Detection of in vivo expression of interleukin-10 using a semi-quantitative polymerase chain reaction method in Schistosoma mansoni infected mice.

A modified polymerase chain reaction (PCR) assay for analysis of cytokine gene expression from reverse-transcribed (R/T) RNA obtained from small numbers of cells is described in detail. This method employs a previously described dot-blot format and utilizes a target specific radioactive oligonucleotide probe which hybridizes to the PCR amplified product, thus increasing both specificity and sensitivity. This obviates the need for repeated electrophoresis gels and easily accommodates large experiments (e.g., numerous samples or kinetic studies), using small amounts of RNA from low cell numbers.
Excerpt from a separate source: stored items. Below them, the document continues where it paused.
(** * The CSS selector builder of [08-objects-tasks.js]

    A shallow embedding of [class Builder] and of the [cssSelectorBuilder]
    facade, followed by the properties of the builder: what a failed append
    leaves behind, which error is thrown when, what [stringify] renders, and
    how builders created by separate facade calls are kept apart.

    Layout:
    - [Array_sort]: the built-in [Array.prototype.sort] with a comparator;
    - [Module Builder]: the class, as a state-and-exception monad over the
      fields of [this];
    - [Module Heap] and [Module cssSelectorBuilder]: objects with identity,
      allocation by [new Builder()], method calls through a reference;
    - the lemmas, and last the theorems about the behaviour. *)

From stdpp Require Import gmap strings list sorting.
From Stdlib Require Import ZArith Sorting.Sorted.

(** ** [Array.prototype.sort(comparefn)]

    The language's built-in: a stable sort, [comparefn a b <= 0] keeping [a]
    before [b].  Written as an insertion sort from the right, so that an
    element is never moved past one that compares equal to it. *)

Section ArraySort.
Context {A : Type} (comparefn : A → A → Z).

Fixpoint sort_insert (x : A) (l : list A) : list A :=
  match l with
  | [] => [x]
  | y :: l' =>
      if (comparefn x y <=? 0)%Z then x :: y :: l' else y :: sort_insert x l'
  end.

Definition Array_sort (l : list A) : list A := foldr sort_insert [] l.
End ArraySort.

(** ** Error objects

    [new Error(msg)] allocates an object; nothing in the program mutates it
    afterwards, so an error is its address together with its message.  Two
    errors are the same object exactly when their addresses agree. *)

Record Error := mkError { err_addr : nat; message : string }.

Global Instance Error_eq_dec : EqDecision Error.
Proof. solve_decision. Defined.

(** The one-character string holding a double quote. *)
Definition dquote : string := String (Ascii.ascii_of_nat 34) EmptyString.

Definition duplication_message : string :=
  "Element, id and pseudo-element should not occur more then one time inside the selector"
  +:+ dquote
  +:+ " if element, id or pseudo-element occurs twice or more times".

Definition order_message : string :=
  "Selector parts should be arranged in the following order: element, id, class, attribute, pseudo-class, pseudo-element".

(** The spec's names for the two kinds of failure; the code tells them apart
    only by the message of the thrown [Error]. *)
Definition DuplicateSelectorPartError (e : Error) : Prop :=
  message e = duplication_message.
Definition SelectorOrderError (e : Error) : Prop :=
  message e = order_message.

(** ** Completions: a method call returns or throws *)

Inductive completion (A : Type) : Type :=
| Normal (a : A)
| Throw (e : Error).
Arguments Normal {A} a.
Arguments Throw {A} e.

Definition is_throw {A} (c : completion A) : bool :=
  match c with Throw _ => true | Normal _ => false end.

(** ** [class Builder] *)

Module Builder.

Record t := mk {
  idUsed : bool;
  elementUsed : bool;
  pseudoElementUsed : bool;
  order : list Z;
  result : string;
  duplicationError : Error;
  orderError : Error
}.

(** Method bodies run on the fields of [this]: they read and assign them,
    and either complete normally or throw.  Assignments made before a
    [throw] stay made. *)
Definition M (A : Type) : Type := t → t * completion A.

Definition ret {A} (a : A) : M A := λ this, (this, Normal a).
Definition bind {A B} (m : M A) (k : A → M B) : M B :=
  λ this,
    match m this with
    | (this', Normal a) => k a this'
    | (this', Throw e) => (this', Throw e)
    end.
Definition throw {A} (e : Error) : M A := λ this, (this, Throw e).
Definition get : M t := λ this, (this, Normal this).
Definition modify (f : t → t) : M unit := λ this, (f this, Normal tt).

Declare Scope builder_scope.
Delimit Scope builder_scope with builder.
Notation "x <- m ;; k" := (bind m (λ x, k))
  (at level 100, m at next level, right associativity) : builder_scope.
Notation "m ;; k" := (bind m (λ _, k))
  (at level 100, right associativity) : builder_scope.
Local Open Scope builder_scope.

(** Field assignments. *)
Definition set_idUsed (v : bool) (b : t) : t :=
  mk v (elementUsed b) (pseudoElementUsed b) (order b) (result b)
     (duplicationError b) (orderError b).
Definition set_elementUsed (v : bool) (b : t) : t :=
  mk (idUsed b) v (pseudoElementUsed b) (order b) (result b)
     (duplicationError b) (orderError b).
Definition set_pseudoElementUsed (v : bool) (b : t) : t :=
  mk (idUsed b) (elementUsed b) v (order b) (result b)
     (duplicationError b) (orderError b).
(** [this.order.push(r)] *)
Definition order_push (r : Z) (b : t) : t :=
  mk (idUsed b) (elementUsed b) (pseudoElementUsed b) (order b ++ [r])
     (result b) (duplicationError b) (orderError b).
(** [this.result += s] *)
Definition result_append (s : string) (b : t) : t :=
  mk (idUsed b) (elementUsed b) (pseudoElementUsed b) (order b)
     (result b +:+ s) (duplicationError b) (orderError b).

(** [for (let i = 0; i < n; i++) body(i)] *)
Definition for_upto (n : nat) (body : nat → M unit) : M unit :=
  foldr (λ i rest, body i ;; rest) (ret tt) (seq 0 n).

Definition validateOrder : M unit :=
  this <- get ;;
  let sortedOrder := Array_sort (λ a b, (a - b)%Z) (order this) in
  for_upto (length (order this)) (λ i,
    if bool_decide (order this !! i ≠ sortedOrder !! i)
    then throw (orderError this)
    else ret tt).

Definition element (value : string) : M unit :=
  this <- get ;;
  if elementUsed this then throw (duplicationError this) else
  modify (set_elementUsed true) ;;
  modify (order_push 0) ;;
  validateOrder ;;
  modify (result_append value).

Definition id (value : string) : M unit :=
  this <- get ;;
  if idUsed this then throw (duplicationError this) else
  modify (set_idUsed true) ;;
  modify (order_push 1) ;;
  validateOrder ;;
  modify (result_append ("#" +:+ value)).

Definition class (value : string) : M unit :=
  modify (order_push 2) ;;
  validateOrder ;;
  modify (result_append ("." +:+ value)).

Definition attr (value : string) : M unit :=
  modify (order_push 3) ;;
  validateOrder ;;
  modify (result_append ("[" +:+ value +:+ "]")).

Definition pseudoClass (value : string) : M unit :=
  modify (order_push 4) ;;
  validateOrder ;;
  modify (result_append (":" +:+ value)).

Definition pseudoElement (value : string) : M unit :=
  this <- get ;;
  if pseudoElementUsed this then throw (duplicationError this) else
  modify (set_pseudoElementUsed true) ;;
  modify (order_push 5) ;;
  validateOrder ;;
  modify (result_append ("::" +:+ value)).

Definition stringify : M string :=
  this <- get ;;
  ret (result this).

(** [selector1] and [selector2] are read, never assigned. *)
Definition combine (selector1 : t) (combinator : string) (selector2 : t)
  : M unit :=
  modify (result_append
            (result selector1 +:+ " " +:+ combinator +:+ " " +:+ result selector2)).

(** The fields as the constructor leaves them; the two error objects are
    allocated by the caller's heap (see [Heap.new_Builder]). *)
Definition constructor (dupErr ordErr : Error) : t :=
  mk false false false [] "" dupErr ordErr.

End Builder.

(** ** The six part-append methods, by category *)

Inductive category : Type :=
| Element | Id | Class | Attribute | PseudoClass | PseudoElement.

Global Instance category_eq_dec : EqDecision category.
Proof. solve_decision. Defined.

(** The number each method pushes on [order]. *)
Definition rank (c : category) : Z :=
  match c with
  | Element => 0 | Id => 1 | Class => 2
  | Attribute => 3 | PseudoClass => 4 | PseudoElement => 5
  end.

(** The text each method appends to [result]. *)
Definition fragment (c : category) (value : string) : string :=
  match c with
  | Element => value
  | Id => "#" +:+ value
  | Class => "." +:+ value
  | Attribute => "[" +:+ value +:+ "]"
  | PseudoClass => ":" +:+ value
  | PseudoElement => "::" +:+ value
  end.

(** The flag a method tests and sets; [class], [attr] and [pseudoClass] have
    none. *)
Definition seen (c : category) (b : Builder.t) : bool :=
  match c with
  | Element => Builder.elementUsed b
  | Id => Builder.idUsed b
  | PseudoElement => Builder.pseudoElementUsed b
  | Class | Attribute | PseudoClass => false
  end.

Definition mark (c : category) (b : Builder.t) : Builder.t :=
  match c with
  | Element => Builder.set_elementUsed true b
  | Id => Builder.set_idUsed true b
  | PseudoElement => Builder.set_pseudoElementUsed true b
  | Class | Attribute | PseudoClass => b
  end.

Definition part (c : category) (value : string) : Builder.M unit :=
  match c with
  | Element => Builder.element value
  | Id => Builder.id value
  | Class => Builder.class value
  | Attribute => Builder.attr value
  | PseudoClass => Builder.pseudoClass value
  | PseudoElement => Builder.pseudoElement value
  end.

(** A caller holding one builder makes the calls [ps] on it in turn, catching
    whatever is thrown and going on: the builder afterwards, and how each call
    completed. *)
Fixpoint calls (ps : list (category * string)) (b : Builder.t)
  : Builder.t * list (completion unit) :=
  match ps with
  | [] => (b, [])
  | (c, v) :: ps' =>
      let '(b1, r) := part c v b in
      let '(b2, rs) := calls ps' b1 in
      (b2, r :: rs)
  end.

(** What a caller can see of a builder: the three flags, the rank sequence and
    the rendered text. *)
Definition observable (b : Builder.t) : bool * bool * bool * list Z * string :=
  (Builder.elementUsed b, Builder.idUsed b, Builder.pseudoElementUsed b,
   Builder.order b, Builder.result b).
Manipulation of many samples is further enhanced with the use of a PCR thermocycler, which like the dot-blot apparatus is designed in a 96-well format. We describe the use of the house-keeping enzyme hypoxanthine phosphoribosyltransferase (HPRT) as an internal standard, which is especially suitable since its range of detectability of expression is similar to that of the cytokines under test. This enables one to obtain an accurate measure of losses or degradation of RNA, as well as controlling for efficiency of the R/T and PCR reactions. These reactions are further controlled by inclusion of a standard curve consisting of a titration of a known amount of RNA from a cell line expressing the cytokine under test. As well as controlling for the R/T-PCR, this standard curve also enables one to obtain a semi-quantitative measure of cytokine expression by different cell populations during an immune response. We show that this method can be used successfully for studying differential expression of IL-10 in different microenvironments during infection of mice with Schistosoma mansoni.